Es habe "intensive Arbeitssitzungen" gegeben, die Frage der Finanzierung für die Projekte sei dabei ausführlich diskutiert worden, sagte Bundeskanzler Christian Kern (SPÖ) nach Mitternacht gegenüber Journalisten. Was man sich nun vorgenommen habe, sei "absolut in Reichweite", ebenso die "Methode", wie Einsparungen realisiert werden können, um sich das Paket leisten zu können.

Auftritt als Team "Sinn und Zweck der ganzen Übung"

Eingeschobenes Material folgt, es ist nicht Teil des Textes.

(* ===== verification/Serial.v ===== *)
(** The COM1 driver (drivers/serial.c, drivers/serial.h): a polling 16550
    driver, what a 16550 puts on the line for a trace of port writes, and the
    proof that the driver transmits what it is given. *)

From S2P Require Import Prelude Machine Vga Preempt.

#[local] Open Scope Z_scope.
#[local] Open Scope c_scope.

Definition SERIAL_COM1 : Z := 0x3F8.

(** Register offsets *)
Definition SERIAL_DATA : Z := 0.
Definition SERIAL_INT_ENABLE : Z := 1.
Definition SERIAL_BAUD_LOW : Z := 0.
Definition SERIAL_BAUD_HIGH : Z := 1.
Definition SERIAL_FIFO_CTRL : Z := 2.
Definition SERIAL_LINE_CTRL : Z := 3.
Definition SERIAL_MODEM_CTRL : Z := 4.
Definition SERIAL_LINE_STATUS : Z := 5.

(** Register bits *)
Definition LCR_8BITS : Z := 0x03.
Definition LCR_DLAB : Z := 0x80.
Definition FCR_ENABLE : Z := 0x01.
Definition FCR_CLR_RX : Z := 0x02.
Definition FCR_CLR_TX : Z := 0x04.
Definition FCR_14BYTE : Z := 0xC0.
Definition MCR_DTR : Z := 0x01.
Definition MCR_RTS : Z := 0x02.
Definition MCR_OUT2 : Z := 0x08.
Definition MCR_LOOP : Z := 0x10.
Definition LSR_DATA_READY : Z := 0x01.
Definition LSR_TX_EMPTY : Z := 0x20.
Definition BAUD_115200 : Z := 1.

Section serial.
Context {S : Type} `{!Lens S vga} `{!Lens S cpu} `{!Preempt S} `{!Hardware}.
Variable fuel : nat.

(** [int serial_init(void)]; the result is 1 or 0. *)
Definition serial_init : M S Z :=
  outb_i (SERIAL_COM1 + SERIAL_INT_ENABLE) 0x00;;
  outb_i (SERIAL_COM1 + SERIAL_LINE_CTRL) LCR_DLAB;;
  outb_i (SERIAL_COM1 + SERIAL_BAUD_LOW) (Z.land BAUD_115200 0xFF);;
  outb_i (SERIAL_COM1 + SERIAL_BAUD_HIGH) (Z.land (Z.shiftr BAUD_115200 8) 0xFF);;
  outb_i (SERIAL_COM1 + SERIAL_LINE_CTRL) LCR_8BITS;;
  outb_i (SERIAL_COM1 + SERIAL_FIFO_CTRL)
    (Z.lor (Z.lor (Z.lor FCR_ENABLE FCR_CLR_RX) FCR_CLR_TX) FCR_14BYTE);;
  outb_i (SERIAL_COM1 + SERIAL_MODEM_CTRL) (Z.lor (Z.lor MCR_DTR MCR_RTS) MCR_OUT2);;
  outb_i (SERIAL_COM1 + SERIAL_MODEM_CTRL)
    (Z.lor (Z.lor (Z.lor MCR_DTR MCR_RTS) MCR_OUT2) MCR_LOOP);;
  outb_i (SERIAL_COM1 + SERIAL_DATA) 0xAE;;
  wait_bit fuel (SERIAL_COM1 + SERIAL_LINE_STATUS) LSR_DATA_READY;;
  echo ← inb_i (SERIAL_COM1 + SERIAL_DATA);
  if negb (echo =? 0xAE) then mret 0
  else
    outb_i (SERIAL_COM1 + SERIAL_MODEM_CTRL) (Z.lor (Z.lor MCR_DTR MCR_RTS) MCR_OUT2);;
    mret 1.

Definition serial_putchar (c : Z) : M S unit :=
  wait_bit fuel (SERIAL_COM1 + SERIAL_LINE_STATUS) LSR_TX_EMPTY;;
  outb_i (SERIAL_COM1 + SERIAL_DATA) (u8 c).

Fixpoint serial_puts (str : list Z) : M S unit :=
  match str with
  | [] => mret tt
  | c :: str =>
      (if c =? 10 then serial_putchar 13 else mret tt);;
      serial_putchar c;;
      serial_puts str
  end.

End serial.

(** ** The 16550 as its data sheet describes it

    A write to offset 0 is transmitted unless DLAB is set (then it is the baud
    divisor) or loopback is on (then it goes to the receiver). *)

Record uart : Type := mk_uart { dlab : bool; loopback : bool; wire : list Z }.

Definition uart_reset : uart := mk_uart false false [].

Definition uart_step (u : uart) (e : event) : uart :=
  match e with
  | EOut p v =>
      if p =? 0x3FB then mk_uart (Z.testbit v 7) (loopback u) (wire u)
      else if p =? 0x3FC then mk_uart (dlab u) (Z.testbit v 4) (wire u)
      else if p =? 0x3F8 then
        if dlab u || loopback u then u else mk_uart (dlab u) (loopback u) (wire u ++ [v])
      else u
  | _ => u
  end.

Definition uart_of (tr : list event) : uart := fold_left uart_step tr uart_reset.

(** The port is set up for data and connected to the line. *)
Definition online (tr : list event) : Prop :=
  dlab (uart_of tr) = false ∧ loopback (uart_of tr) = false.

(** The status bit [mask] comes up within [n] reads, whatever happened before: for
    [LSR_TX_EMPTY], a byte being sent is gone after a time. *)
Definition uart_live `{!Hardware} (n : nat) (mask : Z) : Prop :=
  ∀ tr, responds n (SERIAL_COM1 + SERIAL_LINE_STATUS) mask tr.

(** The port writes that precede the wait of the loopback test. *)
Definition serial_setup : list (Z * Z) :=
  [(0x3F9, 0); (0x3FB, 0x80); (0x3F8, 1); (0x3F9, 0); (0x3FB, 0x03); (0x3FA, 0xC7);
   (0x3FC, 0x0B); (0x3FC, 0x1B); (0x3F8, 0xAE)].
Definition setup_events : list event := map (fun w => EOut (u16 w.1) (u8 w.2)) serial_setup.

(** Right after the port was set up, put in loopback mode and given the test byte,
    and not accessed since, some byte is received within [n] reads of the status. *)
Definition loopback_answers `{!Hardware} (n : nat) : Prop :=
  ∀ tr l, com1 l = setup_events →
    responds n (SERIAL_COM1 + SERIAL_LINE_STATUS) LSR_DATA_READY (tr ++ l).

Lemma uart_live_ready `{!Hardware} n mask :
  (∀ tr, ready (SERIAL_COM1 + SERIAL_LINE_STATUS) mask tr = true) → (0 < n)%nat → uart_live n mask.
Proof. exact (responds_ready n _ mask). Qed.

(** [serial_puts] sends CR before every LF. *)
Definition crlf (str : list Z) : list Z :=
  flat_map (fun c => if c =? 10 then [13; 10] else [c]) str.

(** More text on the line. *)
Definition uart_out (cs : list Z) (u : uart) : uart :=
  mk_uart (dlab u) (loopback u) (wire u ++ if loopback u then [] else map u8 cs).

(** ** Lemmas *)

Lemma uart_of_app tr l : uart_of (tr ++ l) = fold_left uart_step l (uart_of tr).
Proof. apply fold_left_app. Qed.

Lemma uart_no_send l u : no_send l → fold_left uart_step l u = u.
Proof.
  intros Hl. revert u. induction Hl as [|e l He Hl IH]; intros u; [done|]. cbn [fold_left].
  rewrite IH. destruct e; try done. unfold uart_port in He. cbn [uart_step].
  by rewrite !(proj2 (Z.eqb_neq port _)) by lia.
Qed.

Lemma uart_com1 l u : fold_left uart_step l u = fold_left uart_step (com1 l) u.
Proof.
  revert u. induction l as [|e l IH]; intros u; [done|]. unfold com1 in *. cbn [fold_left List.filter].
  destruct (com1_event e) eqn:He; cbn [fold_left]; rewrite IH; [done|]. f_equal.
  destruct e; try done. cbn [com1_event uart_step] in *. unfold uart_port in He.
  by rewrite !(proj2 (Z.eqb_neq port _)) by lia.
Qed.

(** Accesses to other devices do not concern the port. *)
Lemma uart_other tr l : off_uart l → uart_of (tr ++ l) = uart_of tr.
Proof. intros Hl. rewrite uart_of_app. by apply uart_no_send, off_no_send. Qed.

Lemma uart_out_app a b u : uart_out b (uart_out a u) = uart_out (a ++ b) u.
Proof.
  unfold uart_out. cbn. f_equal. rewrite <- app_assoc.
  destruct (loopback u); [done|]. by rewrite map_app.
Qed.

Lemma uart_out_nil u : uart_out [] u = u.
Proof. destruct u as [d [] w]; unfold uart_out; cbn; by rewrite app_nil_r. Qed.

Lemma crlf_app a b : crlf (a ++ b) = crlf a ++ crlf b.
Proof. apply flat_map_app. Qed.

Section serial_lemmas.
Context {S : Type} `{!Lens S vga} `{!Lens S cpu} `{!Indep S cpu vga} `{!Preempt S}
  `{!PreemptOk S} `{!Hardware}.
Variable fuel : nat.

(** The UART is in data mode (its divisor latch is closed). *)
Definition data_mode (s : S) : Prop := dlab (uart_of (trace (view s))) = false.

(** From [s] to [s'] the port saw the writes [es]; the screen did not change. *)
Definition uart_run (es : list event) (s s' : S) : Prop :=
  ∃ l, quiet l s s' ∧ ∀ u, fold_left uart_step l u = fold_left uart_step es u.

Lemma uart_run_trans a b s1 s2 s3 :
  uart_run a s1 s2 → uart_run b s2 s3 → uart_run (a ++ b) s1 s3.
Proof.
  intros (l1 & Q1 & U1) (l2 & Q2 & U2). exists (l1 ++ l2).
  split; [by apply (quiet_trans _ _ _ s2)|]. intros u. by rewrite !fold_left_app, U1, U2.
Qed.
(* ===== verification/Digits.v ===== *)
(** Positional digits: the remainder-and-divide loop that both number printers
    of the kernel run ([emit_uint] in kernel/kprintf.c, the uptime line of
    kernel/kernel.c), and its agreement with a reference decimal printer. *)

From stdpp Require Export pretty.
From S2P Require Import Prelude.

#[local] Open Scope Z_scope.

(** The digits of [val], least significant first; none for 0. *)
Fixpoint lsd (n : nat) (base val : Z) : list Z :=
  match n with
  | O => []
  | S n => if 0 <? val then val mod base :: lsd n base (val / base) else []
  end.

(** The number a digit list stands for. *)
Fixpoint lsd_value (base : Z) (ds : list Z) : Z :=
  match ds with
  | [] => 0
  | d :: ds => d + base * lsd_value base ds
  end.

Lemma lsd_0 n base val : val ≤ 0 → lsd n base val = [].
Proof. intros. destruct n; cbn; [done|]. destruct (Z.ltb_spec 0 val); done || lia. Qed.

Lemma div_lt_pow base n val :
  1 < base → 0 ≤ val < base ^ Z.of_nat (S n) → 0 ≤ val / base < base ^ Z.of_nat n.
Proof.
  intros Hb [H0 Hlt]. rewrite Nat2Z.inj_succ, Z.pow_succ_r in Hlt by lia. split.
  - apply Z.div_pos; lia.
  - apply Z.div_lt_upper_bound; lia.
Qed.

Lemma lsd_length n base val k :
  1 < base → 0 ≤ val < base ^ Z.of_nat k → (length (lsd n base val) ≤ k)%nat.
Proof.
  intros Hb. revert n val. induction k as [|k IH]; intros n val Hv.
  - rewrite lsd_0; [done|]. cbn in Hv. lia.
  - destruct n as [|n]; [cbn; lia|]. cbn [lsd]. destruct (0 <? val); cbn [length]; [|lia].
    apply le_n_S, IH. by apply div_lt_pow.
Qed.

Lemma lsd_range n base val :
  1 < base → Forall (fun d => 0 ≤ d < base) (lsd n base val).
Proof.
  intros Hb. revert val. induction n as [|n IH]; intros val; [constructor|].
  cbn [lsd]. destruct (0 <? val); constructor; [|done]. apply Z.mod_pos_bound. lia.
Qed.

Lemma lsd_value_lsd n base val :
  1 < base → 0 ≤ val < base ^ Z.of_nat n → lsd_value base (lsd n base val) = val.
Proof.
  intros Hb. revert val. induction n as [|n IH]; intros val Hv.
  - cbn in Hv |- *. lia.
  - cbn [lsd]. destruct (Z.ltb_spec 0 val); cbn [lsd_value]; [|lia].
    rewrite IH by by apply div_lt_pow. rewrite (Z.div_mod val base) at 3 by lia. lia.
Qed.

(** Extra fuel changes nothing once the value is exhausted. *)
Lemma lsd_fuel n m base val :
  1 < base → 0 ≤ val < base ^ Z.of_nat n → (n ≤ m)%nat → lsd m base val = lsd n base val.
Proof.
  intros Hb. revert m val. induction n as [|n IH]; intros m val Hv Hm.
  - cbn in Hv. by rewrite lsd_0 by lia.
  - destruct m as [|m]; [lia|]. cbn [lsd]. destruct (0 <? val); [|done].
    f_equal. apply IH; [by apply div_lt_pow|lia].
Qed.

(** The leading digit is not 0. *)
Lemma lsd_last n base val d :
  1 < base → 0 ≤ val < base ^ Z.of_nat n → last (lsd n base val) = Some d → 0 < d.
Proof.
  intros Hb. revert val. induction n as [|n IH]; intros val Hv; [done|].
  cbn [lsd]. destruct (Z.ltb_spec 0 val); [|done].
  pose proof (div_lt_pow _ _ _ Hb Hv) as Hd. rewrite last_cons.
  destruct (last (lsd n base (val / base))) as [d'|] eqn:El.
  - intros [= <-]. by eapply IH.
  - intros [= <-]. apply last_None in El.
    pose proof (lsd_value_lsd n base _ Hb Hd) as Hv0. rewrite El in Hv0. cbn in Hv0.
    pose proof (Z.div_mod val base). pose proof (Z.mod_pos_bound val base). lia.
Qed.

(** ** The reference decimal printer *)

Definition decimal (val : Z) : list Z := bytes (pretty val).

Lemma bytes_cons a s : bytes (String a s) = Z.of_N (Ascii.N_of_ascii a) :: bytes s.
Proof. done. Qed.

Lemma digit_char d :
  0 ≤ d < 10 → Z.of_N (Ascii.N_of_ascii (pretty_N_char (Z.to_N d))) = 48 + d.
Proof.
  intros. assert (d = 0 ∨ d = 1 ∨ d = 2 ∨ d = 3 ∨ d = 4 ∨ d = 5 ∨ d = 6 ∨ d = 7
    ∨ d = 8 ∨ d = 9) as Hd by lia. by destruct_or! Hd; subst d.
Qed.

Lemma pretty_go_lsd n val s :
  0 ≤ val < 10 ^ Z.of_nat n →
  bytes (pretty_N_go (Z.to_N val) s) = rev (map (Z.add 48) (lsd n 10 val)) ++ bytes s.
Proof.
  revert val s. induction n as [|n IH]; intros val s Hv.
  - cbn in Hv. by replace val with 0 by lia.
  - cbn [lsd]. destruct (Z.ltb_spec 0 val) as [Hp|Hp].
    + rewrite pretty_N_go_step by lia.
      replace (Z.to_N val `div` 10)%N with (Z.to_N (val / 10)) by (by rewrite Z2N.inj_div by lia).
      replace (Z.to_N val `mod` 10)%N with (Z.to_N (val mod 10)) by (by rewrite Z2N.inj_mod by lia).
      rewrite IH by by apply div_lt_pow. rewrite bytes_cons, digit_char.
      * cbn [map rev]. by rewrite <- app_assoc.
      * apply Z.mod_pos_bound. lia.
    + by replace val with 0 by lia.
Qed.

(** Printing the digits in reverse is printing the number. *)
Lemma decimal_lsd n val :
  0 < val < 10 ^ Z.of_nat n → decimal val = rev (map (Z.add 48) (lsd n 10 val)).
Proof.
  intros Hv. unfold decimal. destruct val as [|p|p]; [lia| |lia].
  unfold pretty, pretty_Z, pretty, pretty_positive, pretty, pretty_N.
  rewrite decide_False by done.
  change (N.pos p) with (Z.to_N (Z.pos p)).
  rewrite (pretty_go_lsd n) by lia. apply app_nil_r.
Qed.

Lemma decimal_neg val : val < 0 → decimal val = 45 :: decimal (- val).
Proof. intros. destruct val as [|p|p]; done || lia. Qed.
(** C29: After [idt_init] the processor's IDTR covers the 256-entry table;
    vectors 0-31 are present ring-0 interrupt gates into the exception stub of
    the same number, vectors 32-47 into IRQ stubs 0-15, and every other entry
    of the table is what it was (not present, in the zeroed table). *)
Theorem idt_init_gates (s : S) :
  idt_ok (view (C := idt_state H) s) → (∀ st, 0 ≤ stub_addr st < 4294967296) →
  ∃ s', idt_init (H := H) stub_addr idt_addr s = Ret tt s' ∧
    idtr (view s') = (256 * 8 - 1, idt_addr) ∧
    ∀ v, 0 ≤ v < 256 →
      let g := idt (view (C := idt_state H) s') !!! Z.to_nat v in
      if v <? 48 then kernel_gate g (stub_addr (vector_stub v))
      else g = idt (view (C := idt_state H) s) !!! Z.to_nat v.
Proof.
  intros Hok Ha. eexists. split; [apply idt_init_eq|]. split; [by rewrite view_put|].
  intros v Hv. cbn zeta. rewrite view_put_r, view_put. by apply table_after_gates.
Qed.

(** C30: [interrupts_init] leaves both controllers remapped away from the CPU
    exceptions, the cascade line 2 unmasked and every other line as masked as it
    was, loads the IDT and does not enable interrupts. *)
Theorem interrupts_init_spec (s : S) (k : Z) :
  imr_readback → pics_ready (trace (view s)) → 0 ≤ k < 16 →
  ∃ s', interrupts_init (H := H) stub_addr idt_addr s = Ret tt s' ∧
    offset (master_of (trace (view s'))) = 32 ∧ offset (slave_of (trace (view s'))) = 40 ∧
    masked (trace (view s')) k = negb (k =? 2) && masked (trace (view s)) k ∧
    idtr (view s') = (2047, idt_addr) ∧ if_flag (view s') = if_flag (view s).
Proof.
  intros Hrb Hr Hk.
  destruct (interrupts_init_run stub_addr idt_addr s Hrb Hr) as (l & E & _ & _ & H1 & H2 & Hm).
  eexists. split; [exact E|]. rewrite !view_put. cbn [trace idtr if_flag]. by split_and!; auto.
Qed.

(** C17: Each hardware interrupt is acknowledged exactly once at every
    controller that raised it, and a spurious one not at all where it did not
    come from: IRQ 0-7 get one EOI at the master, IRQ 8-15 one at each
    controller; a spurious IRQ7 gets none, a spurious IRQ15 only the master's. *)
Theorem irq_handler_acks (f : frame) (n : Z) (s : S) :
  IrqCallbacks call → fr_int_no f = 32 + n → 0 ≤ n < 16 →
  let sp := spurious (trace (view s)) n in
  ∃ s' l, irq_handler call f s = Ret tt s' ∧ trace (view s') = trace (view s) ++ l ∧
    eois 0x20 l = (if sp && (n =? 7) then 0%nat else 1%nat) ∧
    eois 0xA0 l = (if (8 <=? n) && negb sp then 1%nat else 0%nat).
Proof.
  intros Hcb Hno Hn sp. rewrite (irq_handler_cases _ _ _ _ Hno Hn). fold sp.
  set (c := checks (trace (view s)) n).
  assert (∀ cmd, eois cmd c = 0%nat) as Hc by (intros; apply eois_checks).
  destruct sp eqn:Esp.
  - assert (n = 7 ∨ n = 15) as [-> | ->] by (unfold sp, spurious in Esp; lia); cbn [Z.eqb Pos.eqb].
    + exists (grow c s), c. by rewrite trace_grow, !Hc.
    + destruct (eoi_events (S := S) 2) as (l & E & H1 & H2); [lia|].
      rewrite E, grow_grow. eexists _, (c ++ l). rewrite trace_grow, !eois_app, !Hc.
      by rewrite H1, H2.
  - rewrite irq_dispatch_eq by done.
    destruct (eoi_events (S := S) n Hn) as (l & E & H1 & H2).
    assert (∃ s1 l1, match irq_handlers (view (C := idt_state H) (grow c s)) !!! Z.to_nat n with
      | Some h => call h f | None => mret tt end (grow c s) = Ret tt s1 ∧
      trace (view s1) = trace (view (grow c s)) ++ l1 ∧
      eois 0x20 l1 = 0%nat ∧ eois 0xA0 l1 = 0%nat) as (s1 & l1 & E1 & T1 & A1 & B1).
    { destruct (_ !!! Z.to_nat n) as [h|]; [apply callback_returns|].
      exists (grow c s), []. by rewrite app_nil_r. }
    rewrite (bind_ret _ _ _ _ _ E1), E. eexists _, (c ++ l1 ++ l).
    rewrite trace_grow, T1, trace_grow, <- !app_assoc, !eois_app, !Hc.
    rewrite A1, B1, H1, H2. split_and!; try done. by destruct (8 <=? n).
Qed.

(** C31: A driver that registers a callback for a line gets exactly that line's
    genuine interrupts: after [irq_register_handler n], a non-spurious IRQ [n]
    runs the callback and then acknowledges, and every other line keeps the
    callback it had. An out-of-range line changes nothing. *)
Theorem irq_register_dispatch (d : idt_state H) (n : Z) (h : H) (f : frame) (s : S) :
  idt_ok d → 0 ≤ n →
  let d' := irq_register_handler n (Some h) d in
  idt_ok d' ∧ idt d' = idt d ∧ (16 ≤ n → d' = d) ∧
  (∀ m, 0 ≤ m < 16 → m ≠ n →
     irq_handlers d' !!! Z.to_nat m = irq_handlers d !!! Z.to_nat m) ∧
  (n < 16 → fr_int_no f = 32 + n → view s = d' → spurious (trace (view s)) n = false →
     irq_handler call f s
     = (call h f;; pic_send_eoi n) (grow (checks (trace (view s)) n) s)).
Proof.
  intros Hok Hn d'. split; [by apply idt_ok_register|].
  unfold d', irq_register_handler, NUM_IRQS. destruct (Z.ltb_spec n 16).
  - cbn [idt irq_handlers]. split_and!; [done|lia| |].
    + intros m Hm Hne. destruct Hok. rewrite wr_in by lia. apply list_lookup_total_insert_ne. lia.
    + intros _ Hno Hv Hsp. rewrite (irq_handler_cases _ _ _ _ Hno), Hsp by lia.
      rewrite irq_dispatch_eq, view_grow_other, Hv by lia. cbn [irq_handlers].
      destruct Hok. rewrite wr_in by lia. rewrite list_lookup_total_insert_eq; [done|]. lia.
  - split_and!; try done. lia.
Qed.

End properties.

(** ** Witnesses *)

(** A machine with a screen, a processor and interrupt tables; one callback
    that does nothing. *)
Definition mach : Type := vga * cpu * idt_state unit.

Definition idle_call (_ : unit) (_ : frame) : M mach unit := mret tt.

Definition idt0 : idt_state unit :=
  mk_idt (replicate 256 (mk_gate 0 0 0 0 0)) (0, 0) (replicate 16 None).

Definition mach0 : mach := (vga0, cpu_bios, idt0).

Definition frame0 (n : Z) : frame := mk_frame 16 0 0 0 0 0 0 0 0 n 0 0x100000 8 0x202 0 0.

Definition stubs0 (s : stub) : Z :=
  match s with Isr n => 0x101000 + 16 * (n mod 32) | Irq n => 0x102000 + 16 * (n mod 16) end.

Lemma idle_callbacks : IrqCallbacks idle_call.
Proof. intros h f s. exists s, []. by rewrite app_nil_r. Qed.

Lemma idt_init_gates_witness :
  ∃ s', idt_init (H := unit) stubs0 0x110000 mach0 = Ret tt s' ∧
    idtr (view s') = (2047, 0x110000) ∧
    ∀ v, 0 ≤ v < 256 →
      let g := idt (view (C := idt_state unit) s') !!! Z.to_nat v in
      if v <? 48 then kernel_gate g (stubs0 (vector_stub v))
      else g = idt (view (C := idt_state unit) mach0) !!! Z.to_nat v.
Proof.
  apply (idt_init_gates (H := unit) stubs0 0x110000 mach0); [done|].
  intros [n|n]; cbn -[Z.modulo]; dlia.
Defined.

Lemma interrupts_init_spec_witness :
  ∃ s', interrupts_init (H := unit) (H0 := pic_hw) stubs0 0x110000 mach0 = Ret tt s' ∧
    offset (master_of (trace (view s'))) = 32 ∧ offset (slave_of (trace (view s'))) = 40 ∧
    masked (trace (view s')) 2 = false ∧
    idtr (view s') = (2047, 0x110000) ∧ if_flag (view s') = false.
Proof.
  refine (interrupts_init_spec (H := unit) (H0 := pic_hw) stubs0 0x110000 mach0 2
            pic_hw_readback _ _); [done|lia].
Defined.

Lemma irq_handler_acks_witness :
  ∃ s' l, irq_handler (H0 := pic_hw) idle_call (frame0 47) mach0 = Ret tt s' ∧
    trace (view s') = trace (view mach0) ++ l ∧ eois 0x20 l = 1%nat ∧ eois 0xA0 l = 0%nat.
Proof.
  refine (irq_handler_acks (H0 := pic_hw) idle_call (frame0 47) 15 mach0 idle_callbacks _ _);
    [done|lia].
Defined.

Lemma irq_register_dispatch_witness :
  let d' := irq_register_handler 1 (Some tt) idt0 in
  idt_ok d' ∧ idt d' = idt idt0 ∧ (16 ≤ 1 → d' = idt0) ∧
  (∀ m, 0 ≤ m < 16 → m ≠ 1 → irq_handlers d' !!! Z.to_nat m = irq_handlers idt0 !!! Z.to_nat m) ∧
  (1 < 16 → fr_int_no (frame0 33) = 32 + 1 → view (put d' mach0) = d' →
   spurious (H0 := pic_hw) (trace (view (put d' mach0))) 1 = false →
   irq_handler (H0 := pic_hw) idle_call (frame0 33) (put d' mach0)
   = (idle_call tt (frame0 33);; pic_send_eoi 1)
       (grow (checks (H0 := pic_hw) (trace (view (put d' mach0))) 1) (put d' mach0))).
Proof.
  refine (irq_register_dispatch (H0 := pic_hw) idle_call idt0 1 tt (frame0 33) (put _ mach0) _ _);
    [done|lia].
Defined.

Sonntagmittag – die Sechser-Runde trifft sich um 13 Uhr im Bundeskanzleramt – sollen dann jene Punkte, die weniger finanzielle Belastungen bedeuten, aber politisch wichtig seien, wie Integration, Sicherheit und andere Projekte, diskutiert werden, erklärte Kern weiter.

Der Kanzler betonte, dass es ihm wichtig sei, dass die Bundesregierung als Team auftritt: "Das ist Sinn und Zweck der ganzen Übung." Es solle eine Strategie gemeinsam umgesetzt werden. Nach der "Vorgeschichte" dieser Koalition, den "vielen quälenden Diskussionen", bei denen man eher den Anschein eines Gegeneinanders als eines Miteinanders gehabt habe, soll nun ein Team geformt werden, bei dem jeder seinen Beitrag leiste und gemeinsame Ziele verfolgt werden.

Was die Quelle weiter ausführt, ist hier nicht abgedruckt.